Task objective →
Return only this: the line with "Returns (command ++" and all the lines that follow it below, through the final one, exactly as they are.

Dataset entries:
::::::

(** What [str.format] makes of template text that was meant to be literal:
    [{{] and [}}] are escapes for one brace, and any other brace opens a
    replacement field the single argument [time] cannot satisfy, or is
    malformed; [FormatError] stands for the [ValueError], [IndexError] or
    [KeyError] Python raises then. *)
Fixpoint format_literal_text (s : string) : outcome string :=
  match s with
  | EmptyString => Returns EmptyString
  | String c s' =>
      if Ascii.eqb c "{" || Ascii.eqb c "}" then
        match s' with
        | String c' s'' =>
            if Ascii.eqb c' c
            then do r <- format_literal_text s''; Returns (String c r)
            else Raises FormatError
        | EmptyString => Raises FormatError
        end
      else do r <- format_literal_text s'; Returns (String c r)
  end.

(** ['{0}/distances_{1:.1f}d/mean_distance_{1:.1f}d_{{:.1f}}.nc'] is filled
    with the base directory and the spacing when the script is loaded; the
    result is filled with each [time] later, so the base directory is then
    read as template text. *)
Definition distance_grid_filenames_format (cfg : configuration) (time : Z)
  : outcome string :=
  do base <- format_literal_text (output_base_dir cfg);
  do t <- format_f_int 1 time;
  Returns (base +:+ "/distances_" +:+
           format_f_float 1 (distance_grid_spacing cfg) +:+ "d/mean_distance_" +:+
           format_f_float 1 (distance_grid_spacing cfg) +:+ "d_" +:+ t +:+ ".nc").

Definition age_grid_prefix : string :=
  "/Users/nickywright/Data/Age/Muller2019-Young2019-Cao2020_Agegrids/Muller2019-Young2019-Cao2020_netCDF/Muller2019-Young2019-Cao2020_AgeGrid-".

(** ['...AgeGrid-{:.0f}.nc'] filled with each [time]. *)
Definition age_grid_filenames_format (time : Z) : outcome string :=
  do t <- format_f_int 0 time;
  Returns (age_grid_prefix +:+ t +:+ ".nc").

(** ** The command line of one job *)

(** The argument tuple handed to [generate_predicted_sedimentation_grid]. *)
Record job := Job {
  time : Z;
  predict_sedimentation_script : string;
  scale_sedimentation_rate : option pyfloat;
  mean_age : pyfloat;
  mean_distance : pyfloat;
  variance_age : pyfloat;
  variance_distance : pyfloat;
  max_age : pyfloat;
  max_distance : pyfloat;
  age_distance_polynomial_coefficients : list pyfloat;
  output_file_basename_prefix : string
}.

(** ['{}_{:.1f}'.format(output_file_basename_prefix, time)]. *)
Definition output_filename_prefix (j : job) : outcome string :=
  do t <- format_f_int 1 (time j);
  Returns (output_file_basename_prefix j +:+ "_" +:+ t).

(** The arguments appended for the scale: only a sedimentation rate is
    scaled. *)
Definition scale_arguments (scale : option pyfloat) : list string :=
  match scale with
  | Some s => ["-s"; str_float s]
  | None => []
  end.

(** [command_line] as [generate_predicted_sedimentation_grid] builds it,
    in the order Python evaluates it; [executable] is [sys.executable]. *)
Definition command_line (executable : string) (cfg : configuration) (j : job)
  : outcome (list string) :=
  do distance_grid <- distance_grid_filenames_format cfg (time j);
  do age_grid <- age_grid_filenames_format (time j);
  let command :=
    [ executable;
      predict_sedimentation_script j;
      "-d";
      distance_grid;
      "-g";
      age_grid;
      "-i";
      str_float (grid_spacing cfg);
      "-w";
      "-m";
      str_float (mean_age j);
      str_float (mean_distance j);
      "-v";
      str_float (variance_age j);
      str_float (variance_distance j);
      "-x";
      str_float (max_age j);
      str_float (max_distance j);
      "-f" ] in
  let command := command ++ map str_float (age_distance_polynomial_coefficients j) in
  let command := command ++ scale_arguments (scale_sedimentation_rate j) in
  do prefix <- output_filename_prefix j;
  Returns (command ++ ["--"; prefix]).

(** ** The two modes and their parameters *)

Inductive mode := Rate | Thickness.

::::::

Response to this task →
  Returns (command ++ ["--"; prefix]).

(** ** The two modes and their parameters *)

Inductive mode := Rate | Thickness.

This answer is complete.